Inside Entertainment,  Reviews

JJ’s Wonky World Builds: Number 2

It always astonishes me when people defend these world-builds.

I understand the appreciation of any art is subjective. We don’t always like the same thing. There are movies I hate that others adore, and vice versa.

And I’m truly fine with all that.

The difference here is that JJ’s world building is just dumb.

It’ll fool you with its sweet visuals if you let it. JJ’s awesome at that. But if you pause to offer any scrutiny, it doesn’t take much to realise how moronic his storytelling is.

And that’s not subjective. That’s just a reality.

It doesn’t get any stupider than Star Trek Into Darkness (2013), the second Star Trek in JJ’s rebooted timeline.

Admiral Marcus (Peter Weller) awakens Khan Noonien Singh (Benedict Cumberbatch) – a genetically engineered superhuman – from centuries of cryogenic sleep to develop advanced weapons to help Starfleet in their ongoing conflict with the Klingons.

I really don’t have to go much further than this.

Khan has serious marquee in The Original Series timeline. A product of late twentieth-century genetics, he becomes a tyrant on Earth. When he’s finally overthrown, he and his people flee on a ship and enter cryogenic stasis. Centuries later, the crew of the Enterprise find them and, unaware of their past, revive them. Khan is initially charming, but reveals his intent when he tries to take over the ship. Kirk thwarts him, and then makes the decision to plant Khan and his people on a rugged and uninhabited planet, so that they can build their own society.

In The Wrath of Khan, it turns out the planet suffers a calamity and many of Khan’s people die, including his wife. Khan grows revengeful against Kirk, who never checked up on them in the eighteen years that have lapsed. Khan hijacks the USS Reliant, and attacks the USS Enterprise. There’s much more there, but that’s all the background you need to understand Khan.

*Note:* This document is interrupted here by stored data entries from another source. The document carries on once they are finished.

(** * import_models.py: a shallow embedding and its properties

    The script reads a parsed JSON snapshot, resolves for every entry a
    URL, a display name and a destination below the models directory, and
    downloads what is not there yet.  The embedding keeps the script's
    structure: [choose_folder_by_name], [ensure_dir], [download_file] and
    [main] are the source functions; the file system, the standard output
    and the network are an explicit [world] threaded through them, and the
    behaviour of the network and of the operating system is an [env]
    oracle over which every theorem is quantified.

    Conventions of the model:
    - Python [str] values are Rocq strings; [str.lower] is modelled on the
      ASCII letters (every key and keyword of the script is ASCII);
    - paths are [pathlib.PurePosixPath] values (the script runs in a Linux
      image build); the file store is keyed by the path text handed to the
      operating system.  Two texts can name one file ([x/../m] and [m], a
      relative and an absolute path, a link): the statements that need two
      paths to be two files are stated for texts in pathlib's normal form
      with the same anchor and without [..], on a file system without
      links;
    - which system calls fail is the environment's choice: directory
      creation (after any number of the directories were made), the
      [stat] behind [Path.exists], every step of a download attempt;
    - nothing but the script changes the file store during a run. *)

From Stdlib Require Import String Ascii List ZArith QArith Bool Lia.
From Stdlib Require Import Floats.SpecFloat.
From stdpp Require Import gmap strings list fin_maps.

Local Set Warnings "-register-all".
Local Open Scope string_scope.
Local Open Scope list_scope.

(** ** Strings as the script uses them *)

Module Str.

(** [c.lower()] on one ASCII character. *)
Definition lower_ascii (c : ascii) : ascii :=
  let n := N_of_ascii c in
  if ((65 <=? n) && (n <=? 90))%N then ascii_of_N (n + 32) else c.

(** [s.lower()] *)
Fixpoint lower (s : string) : string :=
  match s with
  | EmptyString => EmptyString
  | String c r => String (lower_ascii c) (lower r)
  end.

(** [s.startswith(p)] *)
Fixpoint starts_with (p s : string) : bool :=
  match p, s with
  | EmptyString, _ => true
  | String a p', String b s' => if Ascii.eqb a b then starts_with p' s' else false
  | String _ _, EmptyString => false
  end.

(** [kw in s]: [kw] occurs in [s] as a contiguous substring. *)
Fixpoint contains (kw s : string) : bool :=
  starts_with kw s ||
  match s with
  | EmptyString => false
  | String _ r => contains kw r
  end.

(** [s.split(sep)[0]] for a one-character separator: the text before the
    first [sep], the whole text when there is none. *)
Fixpoint before_first (sep : ascii) (s : string) : string :=
  match s with
  | EmptyString => EmptyString
  | String c r => if Ascii.eqb c sep then EmptyString else String c (before_first sep r)
  end.

(** [s.split(sep)]: the pieces between the separators, in order. *)
Fixpoint split_on (sep : ascii) (s : string) : list string :=
  match s with
  | EmptyString => [EmptyString]
  | String c r =>
      if Ascii.eqb c sep then EmptyString :: split_on sep r
      else match split_on sep r with
           | [] => [String c EmptyString]
           | p :: ps => String c p :: ps
           end
  end.

(** [sep.join(parts)] *)
Fixpoint join (sep : string) (parts : list string) : string :=
  match parts with
  | [] => EmptyString
  | [p] => p
  | p :: ps => p ++ sep ++ join sep ps
  end.

(** Number of leading [c] characters. *)
Fixpoint leading (c : ascii) (s : string) : nat :=
  match s with
  | String d r => if Ascii.eqb d c then S (leading c r) else 0
  | EmptyString => 0
  end.

End Str.

(** ** The destination layout table and folder classification *)

(** [DEFAULT_LAYOUT]: a dict literal, iterated in insertion order. *)
Definition DEFAULT_LAYOUT : list (string * list string) :=
  [ ("checkpoints", ["ckpt"; "safetensors"; "pt"]);
    ("vae", ["vae"]);
    ("diffusers", ["diffusers"; "diffuser"]);
    ("embeddings", ["embeddings"; "bin"]);
    ("clip", ["clip"]);
    ("upscale_models", ["upscale"; "realesrgan"]) ].

(** The inner loop [for kw in keywords: if kw in name: return folder];
    [true] when the [return] fires. *)
Fixpoint keyword_hit (name : string) (keywords : list string) : bool :=
  match keywords with
  | [] => false
  | kw :: rest => if Str.contains kw name then true else keyword_hit name rest
  end.

(** The outer loop [for folder, keywords in layout.items()]. *)
Fixpoint scan_layout (name : string) (layout : list (string * list string))
  : option string :=
  match layout with
  | [] => None
  | (folder, keywords) :: rest =>
      if keyword_hit name keywords then Some folder else scan_layout name rest
  end.

(** [choose_folder_by_name(filename)] *)
Definition choose_folder_by_name (filename : string) : string :=
  let name := Str.lower filename in
  match scan_layout name DEFAULT_LAYOUT with
  | Some folder => folder
  | None => "checkpoints"
  end.

(** The classification as the specification words it: the first folder of
    the table, in table order, one of whose keywords occurs in the
    lower-cased name; the catch-all folder when there is none. *)
Definition first_matching_folder (layout : list (string * list string))
  (name : string) : string :=
  match List.find (fun fk => existsb (fun kw => Str.contains kw name) (snd fk)) layout with
  | Some fk => fst fk
  | None => "checkpoints"
  end.


(** ** Parsed JSON: the values [json.load] returns *)

Inductive json : Type :=
| JNull                               (* None *)
| JBool (b : bool)
| JInt (n : Z)
| JFloat (f : spec_float)
| JStr (s : string)
| JList (l : list json)
| JDict (kv : list (string * json)).  (* keys distinct, in insertion order *)

(** Python truth value: [bool(v)]. *)
Definition truthy (v : json) : bool :=
  match v with
  | JNull => false
  | JBool b => b
  | JInt n => negb (n =? 0)%Z
  | JFloat (S754_zero _) => false
  | JFloat _ => true
  | JStr s => negb (String.eqb s "")
  | JList [] => false
  | JList (_ :: _) => true
  | JDict [] => false
  | JDict (_ :: _) => true
  end.
(** * Properties *)

(** ** Comparisons *)

Lemma Qgtb_false_le (x y : Q) : Qgtb x y = false -> (x <= y)%Q.
Proof.
  unfold Qgtb. destruct (Qcompare_spec x y) as [E | L | G]; intros H.
  - rewrite E. apply Qle_refl.
  - apply Qlt_le_weak, L.
  - discriminate H.
Qed.

Lemma Qgtb_true_lt (x y : Q) : Qgtb x y = true -> (y < x)%Q.
Proof.
  unfold Qgtb. destruct (Qcompare_spec x y) as [E | L | G]; intros H;
    try discriminate H.
  exact G.
Qed.

Lemma Qle_Qgtb_false (x y : Q) : (x <= y)%Q -> Qgtb x y = false.
Proof.
  intros L. destruct (Qgtb x y) eqn:G; [ | reflexivity ].
  apply Qgtb_true_lt in G. exfalso. exact (Qlt_not_le _ _ G L).
Qed.

Lemma Qltb_false_le (x y : Q) : Qltb x y = false -> (y <= x)%Q.
Proof.
  unfold Qltb. destruct (Qcompare_spec x y) as [E | L | G]; intros H.
  - rewrite E. apply Qle_refl.
  - discriminate H.
  - apply Qlt_le_weak, G.
Qed.

Lemma Qltb_true_lt (x y : Q) : Qltb x y = true -> (x < y)%Q.
Proof.
  unfold Qltb. destruct (Qcompare_spec x y) as [E | L | G]; intros H;
    try discriminate H.
  exact L.
Qed.

Lemma gtb_false_le (x y : Z) : (x >? y) = false -> x <= y.
Proof. rewrite Z.gtb_ltb. intros H. apply Z.ltb_ge in H. exact H. Qed.

(** ** The store *)

Lemma drv_set_drv (h : heap) (r : dref) (v : Driver.t) (x : dref) :
  drv (set_drv h r v) x = if Nat.eqb x r then v else drv h x.
Proof. reflexivity. Qed.

Lemma psg_set_psg (h : heap) (r : pref) (v : Passenger.t) (x : pref) :
  psg (set_psg h r v) x = if Nat.eqb x r then v else psg h x.
Proof. reflexivity. Qed.

Lemma drv_assign_heap (d : dref) (h : heap) (c : candidate) (x : dref) :
  drv (assign_heap d h c) x =
  if Nat.eqb x d
  then Driver.decr_capacity (Driver.append_passenger (drv h d) (fst (fst c)))
  else drv h x.
Proof.
  destruct c as [[p o] e]. unfold assign_heap. cbn.
  rewrite Nat.eqb_refl. destruct (Nat.eqb x d); reflexivity.
Qed.

Lemma psg_assign_heap (d : dref) (h : heap) (c : candidate) (x : pref) :
  psg (assign_heap d h c) x =
  if Nat.eqb x (fst (fst c))
  then Passenger.set_fare
         (Passenger.set_match (psg h (fst (fst c))) d (snd (fst c)) (snd c))
         ride_cost
  else psg h x.
Proof.
  destruct c as [[p o] e]. unfold assign_heap. cbn.
  rewrite Nat.eqb_refl. destruct (Nat.eqb x p); reflexivity.
Qed.

Lemma same_static_refl (h : heap) : same_static h h.
Proof. split; reflexivity. Qed.

Lemma same_static_trans (h1 h2 h3 : heap) :
  same_static h1 h2 -> same_static h2 h3 -> same_static h1 h3.
Proof.
  intros [D1 P1] [D2 P2]. split; intros x.
  - rewrite D2. apply D1.
  - rewrite P2. apply P1.
Qed.

Lemma assign_heap_static (d : dref) (h : heap) (c : candidate) :
  same_static h (assign_heap d h c).
Proof.
  split; intros x.
  - rewrite drv_assign_heap. destruct (Nat.eqb x d) eqn:E; [ | reflexivity ].
    apply Nat.eqb_eq in E. subst x. reflexivity.
  - rewrite psg_assign_heap.
    destruct (Nat.eqb x (fst (fst c))) eqn:E; [ | reflexivity ].
    apply Nat.eqb_eq in E. subst x. reflexivity.
Qed.

Lemma fold_assign_heap_static (d : dref) (sel : list candidate) (h : heap) :
  same_static h (fold_left (assign_heap d) sel h).
Proof.
  revert h. induction sel as [ | c sel IH ]; intros h; cbn [fold_left].
  - apply same_static_refl.
  - eapply same_static_trans; [ apply assign_heap_static | apply IH ].
Qed.

Lemma replay_static (md : list Match.t) (h : heap) :
  same_static h (replay h md).
Proof.
  revert h. induction md as [ | r md IH ]; intros h.
  - apply same_static_refl.
  - unfold replay. cbn [fold_left].
    eapply same_static_trans; [ | apply IH ].
    unfold apply_match. apply assign_heap_static.
Qed.

Lemma static_driver_fields (h h' : heap) (d : dref) :
  same_static h h' ->
  Driver.id (drv h' d) = Driver.id (drv h d) /\
  Driver.origin (drv h' d) = Driver.origin (drv h d) /\
  Driver.dest (drv h' d) = Driver.dest (drv h d) /\
  Driver.schedule (drv h' d) = Driver.schedule (drv h d).
Proof.
  intros [D _]. specialize (D d). unfold driver_static in D.
  inversion D. repeat split; reflexivity || assumption.
Qed.

Lemma static_passenger_fields (h h' : heap) (p : pref) :
  same_static h h' ->
  Passenger.origin (psg h' p) = Passenger.origin (psg h p) /\
  Passenger.dest (psg h' p) = Passenger.dest (psg h p) /\
  Passenger.schedule (psg h' p) = Passenger.schedule (psg h p).
Proof.
  intros [_ P]. specialize (P p). unfold passenger_static in P.
  inversion P. repeat split; reflexivity || assumption.
Qed.

(** ** Slices and the stable sort *)

Lemma In_firstn {A : Type} (n : nat) (l : list A) (x : A) :
  In x (firstn n l) -> In x l.
Proof.
  intros H. rewrite <- (firstn_skipn n l). apply in_or_app. left. exact H.
Qed.

Lemma py_slice_to_incl {A : Type} (l : list A) (k : Z) (x : A) :
  In x (py_slice_to l k) -> In x l.
Proof.
  unfold py_slice_to. destruct (0 <=? k); apply In_firstn.
Qed.

Lemma py_slice_to_nonneg {A : Type} (l : list A) (k : Z) :
  0 <= k ->
  py_slice_to l k = firstn (Nat.min (Z.to_nat k) (length l)) l.
Proof.
  intros Hk. unfold py_slice_to.
  destruct (0 <=? k) eqn:E; [ | apply Z.leb_gt in E; lia ].
  destruct (Nat.le_ge_cases (Z.to_nat k) (length l)) as [L | G].
  - rewrite Nat.min_l by exact L. reflexivity.
  - rewrite Nat.min_r by exact G.
    rewrite !firstn_all2 by lia. reflexivity.
Qed.

Lemma py_slice_to_length {A : Type} (l : list A) (k : Z) :
  0 <= k -> Z.of_nat (length (py_slice_to l k)) <= k.
Proof.
  intros Hk. rewrite py_slice_to_nonneg by exact Hk.
  rewrite length_firstn. lia.
Qed.

Lemma NoDup_firstn {A : Type} (n : nat) (l : list A) :
  NoDup l -> NoDup (firstn n l).
Proof.
  intros H. rewrite <- (firstn_skipn n l) in H.
  eapply NoDup_app_remove_r. exact H.
Qed.

Section SortFacts.
Context {A : Type} (key : A -> Q).

Lemma insert_by_key_perm (x : A) (l : list A) :
  Permutation (x :: l) (insert_by_key key x l).
Proof.
  induction l as [ | y l IH ]; cbn.
  - apply Permutation_refl.
  - destruct (Qltb (key y) (key x)).
    + eapply perm_trans; [ apply perm_swap | ].
      apply perm_skip, IH.
    + apply Permutation_refl.
Qed.

Lemma sort_by_key_perm (l : list A) : Permutation l (sort_by_key key l).
Proof.
  induction l as [ | x l IH ]; cbn.
  - apply perm_nil.
  - eapply perm_trans; [ apply perm_skip, IH | apply insert_by_key_perm ].
Qed.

The Wrath of Khan is a seriously good film – not just a good Star Trek film, and not just a good science fiction film, but a good film in general. Some of the tech might be dated (e.g. like push buttons), but the rest is timeless: a fantastic antagonist, a layered protagonist dealing with how he now fits into a galaxy that is leaving him behind, a great science fiction premise revolving around the Genesis device, lots of compelling drama, and riveting exchanges.

The effects themselves stand up today. The ship-to-ship battles are still the best I’ve seen in any science fiction movie – this from something that was released in 1982. The reason they’re brilliant is we’re constantly offered context. We see the damage blows inflict. We hear reports about how ships suffer. We understand how vulnerable they become, informed about what’s no longer functioning, and are told just how much more they can take.

Star Trek into Darkness’s Khan has none of this.

JJ builds his usage of Khan on what The Original Series has established and what The Wrath of Khan explored, even though this is meant to be a separate timeline where new things are happening. It’s exactly the same thing he does later with the Emperor in the Star Wars Sequel Trilogy. It’s lazy to the point of being derelict. He steals marquee from better properties and tries to use them to do the heavy lifting in his own stories.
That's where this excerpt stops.